# Excerpted data
========================

Lemma str_in_spec (sub s : string) :
  str_in sub s = true <-> exists pre post : string, s = pre +:+ sub +:+ post.
Proof.
  induction s as [| c s IH]; cbn [str_in]; rewrite orb_true_iff, startswith_spec.
  - split.
    + intros [(t & H) | ?]; [by exists "", t | done].
    + intros (pre & post & H). left. destruct pre; [by exists post | done].
  - rewrite IH. split.
    + intros [(t & H) | (pre & post & ->)]; [by exists "", t |].
      by exists (String c pre), post.
    + intros (pre & post & H). destruct pre as [| d pre].
      * left. by exists post.
      * right. rewrite append_String in H. injection H as -> ->. by exists pre, post.
Qed.

(** The test of [get_id_by_name], [key.lower() in label.lower()]. *)
Lemma str_in_lower (keyword name : string) :
  str_in (lower keyword) (lower name) = true <-> ci_substring keyword name.
Proof.
  rewrite str_in_spec. split.
  - intros (pre & post & H).
    apply lower_split in H as (s1 & s23 & -> & <- & H).
    apply lower_split in H as (s2 & s3 & -> & H & <-).
    by exists s1, s2, s3.
  - intros (pre & mid & post & -> & <-).
    exists (lower pre), (lower post). by rewrite !lower_app.
Qed.

Lemma elem_of_get_id_by_name (id2label : gmap Z string) (keyword_list : list string)
    (id : Z) :
  id ∈ get_id_by_name id2label keyword_list <->
  exists name keyword : string,
    id2label !! id = Some name /\ keyword ∈ keyword_list
    /\ ci_substring keyword name.
Proof.
  unfold get_id_by_name. rewrite elem_of_elements, elem_of_list_to_set.
  rewrite list_elem_of_bind. split.
  - intros ([id' name] & Hin & Hm). apply elem_of_map_to_list in Hm.
    apply list_elem_of_bind in Hin as (keyword & Hin & Hk).
    destruct (str_in _ _) eqn:E; [| by apply elem_of_nil in Hin].
    apply list_elem_of_singleton in Hin as ->.
    exists name, keyword. by rewrite <- str_in_lower.
  - intros (name & keyword & Hm & Hk & Hs). exists (id, name).
    split; [| by apply elem_of_map_to_list].
    apply list_elem_of_bind. exists keyword. split; [| done].
    apply str_in_lower in Hs as ->. by apply list_elem_of_singleton.
Qed.
(** [item.client->stop()] is called ... *)
Definition begin_stop (item : timestamped_user) : St unit :=
  modify_state (emit (EvStop (tu_client item))).

(** ... and, after the suspension, its future is looked at by the
    handler. *)
Definition end_stop (item : timestamped_user) : St unit :=
  match stop_outcome (tu_client item) with
  | Some ex => vlog (Stale_client_stop_already_happened (key item) ex)
  | None => mret tt
  end.

(** The [for] loop up to its next [co_await]: [None] when [remove] is
    exhausted. *)
Definition start_loop (second : bool) (remove : list timestamped_user)
    : St (option frame) :=
  match remove with
  | [] => mret None
  | item :: remove' =>
      begin_stop item;; mret (Some (Awaiting second item remove'))
  end.

(** [remove_client_if(_evicted_items, always)] up to its first
    [co_await]. *)
Definition enter_evicted : St (option frame) :=
  l ← get _evicted_items;
  let '(remove, rest) := erase_loop always l in
  modify_state (set_evicted_items rest);;
  start_loop true remove.

(** [remove_client_if(inner_list, pred)] up to its first [co_await], going
    on into the second [remove_client_if] when nothing was removed. *)
Definition enter_index (pred : timestamped_user → bool) : St (option frame) :=
  l ← get _cache;
  let '(remove, rest) := erase_loop pred l in
  modify_state (set_cache rest);;
  fr ← start_loop false remove;
  match fr with
  | Some f => mret (Some f)
  | None => enter_evicted
  end.

(** A suspended coroutine resumes and runs to its next [co_await] or to
    its end. *)
Definition resume (f : frame) : St (option frame) :=
  end_stop (awaited f);;
  fr ← start_loop (second f) (remaining f);
  match fr with
  | Some f' => mret (Some f')
  | None => if second f then mret None else enter_evicted
  end.

(** What happens next: a caller makes a call, which runs to its first
    suspension, or the [i]-th suspended coroutine resumes. *)
Inductive action :=
  | Call (o : op)
  | Resume (i : nat).

(** The cache together with its suspended coroutines. *)
Definition system : Type := state * list frame.

Definition istep (a : action) (c : system) : system :=
  let '(s, fs) := c in
  match a with
  | Call (Fetch_or_insert user authn_method now) =>
      ((fetch_or_insert user authn_method now s).2, fs)
  | Call (Clean_stale_clients now) =>
      let '(fr, s') := enter_index (is_expired (_keep_alive s) now) s in
      (s', fs ++ option_list fr)
  | Call Stop =>
      let '(fr, s') := enter_index always s in
      (s', fs ++ option_list fr)
  | Resume i =>
      match fs !! i with
      | Some f =>
          let '(fr, s') := resume f s in
          (s', match fr with
               | Some f' => <[i := f']> fs
               | None => delete i fs
               end)
      | None => c
      end
  end.

Fixpoint irun (acts : list action) (c : system) : system :=
  match acts with
  | [] => c
  | a :: acts' => irun acts' (istep a c)
  end.

(** The clients that suspended coroutines have removed and not yet called
    [stop] on. *)
Definition pending (fs : list frame) : list client_ptr :=
  concat ((λ f, handles (remaining f)) <$> fs).

(** The bookkeeping invariant with coroutines in flight: a client made so
    far is, exactly once, in the index, in [_evicted_items], in the
    [remove] list of a suspended coroutine and not yet stopped, or among
    those [stop] was called on. *)
Definition iwf (c : system) : Prop :=
  NoDup (key <$> _cache c.1) ∧
  handles (_cache c.1) ++ handles (_evicted_items c.1) ++ pending c.2
    ++ stopped (events c.1)
    ≡ₚ seq 0 (length (clients c.1)).


(** The invariant of [iwf] for any list [X] of removed clients that [stop]
    has not been called on yet. *)
Definition accounted (X : list client_ptr) (s : state) : Prop :=
  NoDup (key <$> _cache s) ∧
  handles (_cache s) ++ handles (_evicted_items s) ++ X
    ++ stopped (events s)
    ≡ₚ seq 0 (length (clients s)).


(** ** Basic facts *)

Ltac unfold_st :=
  unfold co_await, handle_exception, make_ready_future, vlog, when,
    modify_state, get, mbind, mret, St_bind, St_ret in *.

Ltac proj_state :=
  cbn [_config _cache_max_size _keep_alive _clean_and_evict_timer _cache
       _evicted_items clients events fst snd set_cache set_evicted_items
       set_clients set_timer emit] in *.

Lemma int64_wrap_small z : in_int64 z → int64_wrap z = z.
Proof.
  unfold in_int64, int64_wrap.
  change (2 ^ 63) with 9223372036854775808.
  change (2 ^ 64) with 18446744073709551616.
  intros Hz. rewrite Z.mod_small by lia. lia.
Qed.

(** Where the expiry time is representable the test of the code is the
    comparison of [last_used + keep_alive] with [now]. *)
Lemma is_expired_representable keep_alive now item :
  expiry_representable keep_alive (last_used item) →
  is_expired keep_alive now item ↔ last_used item + keep_alive ≤ now.
Proof.
  intros [HT Hsum]. unfold is_expired.
  rewrite bool_decide_spec, (int64_wrap_small _ HT), (int64_wrap_small _ Hsum).
  unfold ns_per_ms. lia.
Qed.

(** The test of the code is monotone in the clock reading. *)
Lemma is_expired_mono keep_alive now now' item :
  now ≤ now' → is_expired keep_alive now item → is_expired keep_alive now' item.
Proof.
  unfold is_expired. rewrite !bool_decide_spec. unfold ns_per_ms.
  generalize (int64_wrap (last_used item * 1000000
                          + int64_wrap (keep_alive * 1000000))).
  intros W. lia.
Qed.

Lemma hash_find_None k l : hash_find k l = None ↔ k ∉ key <$> l.
Proof.
  induction l as [|item l IH]; simpl.
  - split; [intros _; apply not_elem_of_nil | done].
  - case_decide as Hk.
    + split; [done | intros []; subst; left].
    + rewrite fmap_None, IH, not_elem_of_cons. split; [by split|by intros []].
Qed.

Lemma hash_find_Some k l i item :
  hash_find k l = Some (i, item) → l !! i = Some item ∧ key item = k.
Proof.
  revert i; induction l as [|x l IH]; intros i; simpl; [done|].
  case_decide as Hk.
  - intros [= <- <-]. done.
  - destruct (hash_find k l) as [[j y]|] eqn:E; simpl; [|done].
    intros [= <- <-]. apply (IH j). done.
Qed.

Lemma hash_find_is_Some k l :
  k ∈ key <$> l → ∃ i item, hash_find k l = Some (i, item).
Proof.
  intros Hin. destruct (hash_find k l) as [[i item]|] eqn:E; [eauto|].
  apply hash_find_None in E. done.
Qed.

Lemma emplace_front_fresh item l :
  key item ∉ key <$> l → emplace_front item l = item :: l.
Proof.
  intros H. apply hash_find_None in H. unfold emplace_front. by rewrite H.
Qed.

Lemma pop_back_snoc l item : pop_back (l ++ [item]) = l.
Proof.
  unfold pop_back. rewrite length_app; simpl.
  replace (length l + 1 - 1)%nat with (length l) by lia.
  by rewrite take_app_length.
Qed.

Lemma last_Some_snoc {A} (l : list A) x :
  last l = Some x → ∃ l', l = l' ++ [x].
Proof.
  destruct l as [|y l _] using rev_ind; [done|].
  rewrite last_snoc. intros [= ->]. eauto.
Qed.

Lemma NoDup_fmap_elem_eq {A B} (f : A → B) (l : list A) x y :
  NoDup (f <$> l) → x ∈ l → y ∈ l → f x = f y → x = y.
Proof.
  intros Hnd [i Hi]%list_elem_of_lookup [j Hj]%list_elem_of_lookup Hf.
  assert (i = j) as ->; [|congruence].
  eapply (NoDup_lookup _ i j (f x) Hnd); rewrite list_lookup_fmap.
  - by rewrite Hi.
  - by rewrite Hj, Hf.
Qed.

Lemma delete_alter_same {A} (f : A → A) i (l : list A) :
  delete i (alter f i l) = delete i l.
Proof.
  revert i; induction l as [|x l IH]; intros [|i]; simpl; try done.
  f_equal. apply IH.
Qed.

Lemma erase_loop_filter pred l :
  erase_loop pred l = (filter (λ x, pred x) l, filter (λ x, ¬ pred x) l).
Proof.
  induction l as [|x l IH]; simpl; [done|].
  rewrite IH, !filter_cons. by destruct (pred x).
Qed.

Lemma stopped_app evs1 evs2 : stopped (evs1 ++ evs2) = stopped evs1 ++ stopped evs2.
Proof.
  induction evs1 as [|[] evs1 IH]; simpl; by rewrite ?IH.
Qed.
Lemma query_path_returns lvl g origin dest fwd bwd mu meet_node fuel :
  pair_ok g (out_edges g) origin (in_edges g) dest fwd bwd mu meet_node →
  via_below lvl g → node_of g origin → meet_node ≠ -1 →
  (S (Z.to_nat (num_nodes g)) ≤ fuel)%nat → (lvl_bound lvl g ≤ fuel)%nat →
  ∃ path, query_path fuel g origin dest fwd bwd meet_node = Some path ∧ path ≠ [].
Proof.
  intros [Hf Hb Hm] Hvia Horigin Hmeet Hfuel Hufuel.
  unfold meet_ok in Hm. destruct mu as [m|]; [|done]. destruct Hm as (Hmf & Hmb & _).
  unfold query_path.
  destruct (trace_up_returns g _ origin fwd fuel meet_node [] Hf Hmf) as (up & Hup & Hnodes);
    [done|pose proof (depth_bound g meet_node); lia|].
  rewrite Hup. simpl.
  destruct (unpack_upward_returns lvl g (rev up) fuel origin [origin] Hvia Horigin)
    as (p1 & Hp1 & Hpre1); [by apply Forall_rev|done|].
  rewrite Hp1. simpl.
  destruct (trace_down_returns lvl g _ dest bwd fuel fuel meet_node p1 Hb Hvia Hmb)
    as (path & Hpath & Hpre2); [pose proof (depth_bound g meet_node); lia|done|].
  exists path. split; [done|].
  intros ->. apply prefix_nil_inv in Hpre2 as ->. by apply prefix_nil_inv in Hpre1.
Qed.

Lemma query_search_returns lvl g s t :
  wf g →
  ∃ final, ∀ fuel, (query_fuel lvl g s t ≤ fuel)%nat →
                   query_search fuel g s t = Some final.
Proof.
  intros Hwf.
  destruct (search_loop_returns g (S (side_budget g [(0, s)] + side_budget g [(0, t)]))
              (init_side (num_nodes g) s) (init_side (num_nodes g) t) Inf (-1) Hwf)
    as [final Hfinal]; [simpl; lia|].
  exists final. intros fuel Hfuel. unfold query_search.
  eapply search_loop_more_fuel; [exact Hfinal|]. unfold query_fuel in Hfuel. lia.
Qed.

(** ** The search misses no meeting *)

Lemma fold_left_inv_done {A B} (f : A → B → A) (P : list B → A → Prop) (l : list B) :
  ∀ done a,
    P done a →
    (∀ done a b, b ∈ l → P done a → P (done ++ [b]) (f a b)) →
    P (done ++ l) (fold_left f l a).
Proof.
  induction l as [|b l IH]; intros done a Ha Hf; simpl.
  - by rewrite app_nil_r.
  - rewrite (cons_middle b done l), app_assoc. apply IH.
    + apply Hf; [by left|done].
    + intros done' a' b' Hb'. apply Hf. by right.
Qed.

Lemma le_ext_lower x mu z :
  le_ext x mu = false → lt_ext z mu = true → le_ext x (Fin z) = false.
Proof.
  destruct mu as [m|]; simpl; [|done].
  intros ?%bool_decide_eq_false ?%bool_decide_eq_true. apply bool_decide_eq_false. lia.
Qed.

Lemma lt_ext_lower x mu z :
  lt_ext x mu = false → lt_ext z mu = true → lt_ext x (Fin z) = false.
Proof.
  destruct mu as [m|]; simpl; [|done].
  intros ?%bool_decide_eq_false ?%bool_decide_eq_true. apply bool_decide_eq_false. lia.
Qed.

Lemma lt_ext_false x mu : lt_ext x mu = false ↔ ∃ m, mu = Fin m ∧ m ≤ x.
Proof.
  destruct mu as [m|]; simpl.
  - rewrite bool_decide_eq_false. split; [intros; exists m; split; [done|lia]|].
    intros (m' & [= <-] & ?). lia.
  - split; [done|]. by intros (m & ? & _).
Qed.

Section search_complete.
Context (g : CHGraph) (adjT : Z → list Edge) (sT : Z) (adjO : Z → list Edge) (sO : Z).
Hypothesis HadjT : adjacency_of g adjT.

Lemma relaxed_edge_improved this u' nd x y dy e :
  Z.of_nat (length (dist this)) = num_nodes g → node_of g x →
  lt_ext nd (dist_at (dist this) x) = true →
  relaxed_edge g this y dy e → relaxed_edge g (improved this u' nd x) y dy e.
Proof.
  intros Hlen Hx Hlt Hrel Hr. specialize (Hrel Hr). simpl.
  rewrite (dist_at_improve g) by done. case_decide as Heq; [|done].
  rewrite <-Heq in Hrel. by eapply lt_ext_lower.
Qed.
(** [SerializeJSONProperty] with a replacer function. The replacer's answer
    is what gets traversed, so the recursion is bounded by the depth of the
    call stack, [fuel]; [None] is the [undefined] rendering. *)
Fixpoint SerializeJSONProperty (fuel : nat)
    (replacer : string → value → result value)
    (key : string) (val : value) : result (option json) :=
  match fuel with
  | O => Throw stack_overflow
  | S fuel' =>
      v ← replacer key (apply_toJSON val);
      match v with
      | VUndefined | VEmpty => Ok None
      | VNull => Ok (Some JNull)
      | VBool b => Ok (Some (JBool b))
      | VNum (NFin z) => Ok (Some (JNum z))
      | VNum _ => Ok (Some JNull)
      | VStr s => Ok (Some (JStr s))
      | VBigInt _ => Throw (Exn TypeError "Do not know how to serialize a BigInt")
      | VArr l =>
          js ← serialize_elements (SerializeJSONProperty fuel' replacer) 0 l;
          Ok (Some (JArr js))
      | VObj _ props =>
          ms ← serialize_members (SerializeJSONProperty fuel' replacer) props;
          Ok (Some (JObj ms))
      | VHost _ _ _ => Ok (Some (JObj []))
      | VFunction _ _ => Ok None
      end
  end.

(** [JSON.stringify(value, replacer)]: the root is visited under key [""]. *)
Definition JSON_stringify (fuel : nat) (value0 : value)
    (replacer : string → value → result value) : result (option json) :=
  SerializeJSONProperty fuel replacer "" value0.

(** The structural parse: the tree a document denotes. A repeated member
    name overwrites the earlier one; the members are enumerated as the host
    does. *)
Fixpoint from_json (j : json) : value :=
  match j with
  | JNull => VNull
  | JBool b => VBool b
  | JNum z => VNum (NFin z)
  | JStr s => VStr s
  | JArr l => VArr (map from_json l)
  | JObj members =>
      plain (foldl (fun acc m => define_property m.1 (from_json m.2) acc)
                   [] members)
  end.

(** What [constructor.name] reads on an object once its properties [props]
    have become [props']: the class decides as before, unless the object
    had an own property named [constructor]; it is then of class Object, as
    all that [JSON.parse] builds. *)
Definition retag (c : name_reading) (props props' : list (string * value))
  : name_reading :=
  match lookup_prop "constructor" props with
  | Some _ => object_reading "Object" props'
  | None => c
  end.

(** [InternalizeJSONProperty]: children first, then the node itself; where
    the holder holds nothing, [undefined] is read. *)
Fixpoint internalize (reviver : string → value → result value)
    (name : string) (val : value) : result value :=
  match val with
  | VArr l =>
      l' ← revive_elements (internalize reviver) 0 l;
      reviver name (VArr l')
  | VObj c props =>
      props' ← revive_members (internalize reviver) props;
      reviver name (VObj (retag c props props') props')
  | VEmpty => reviver name VUndefined
  | _ => reviver name val
  end.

========================

# Work to be completed
Wherever the string "test" occurs in a line of the listing above, count that line, and report only the total.

# Reply
3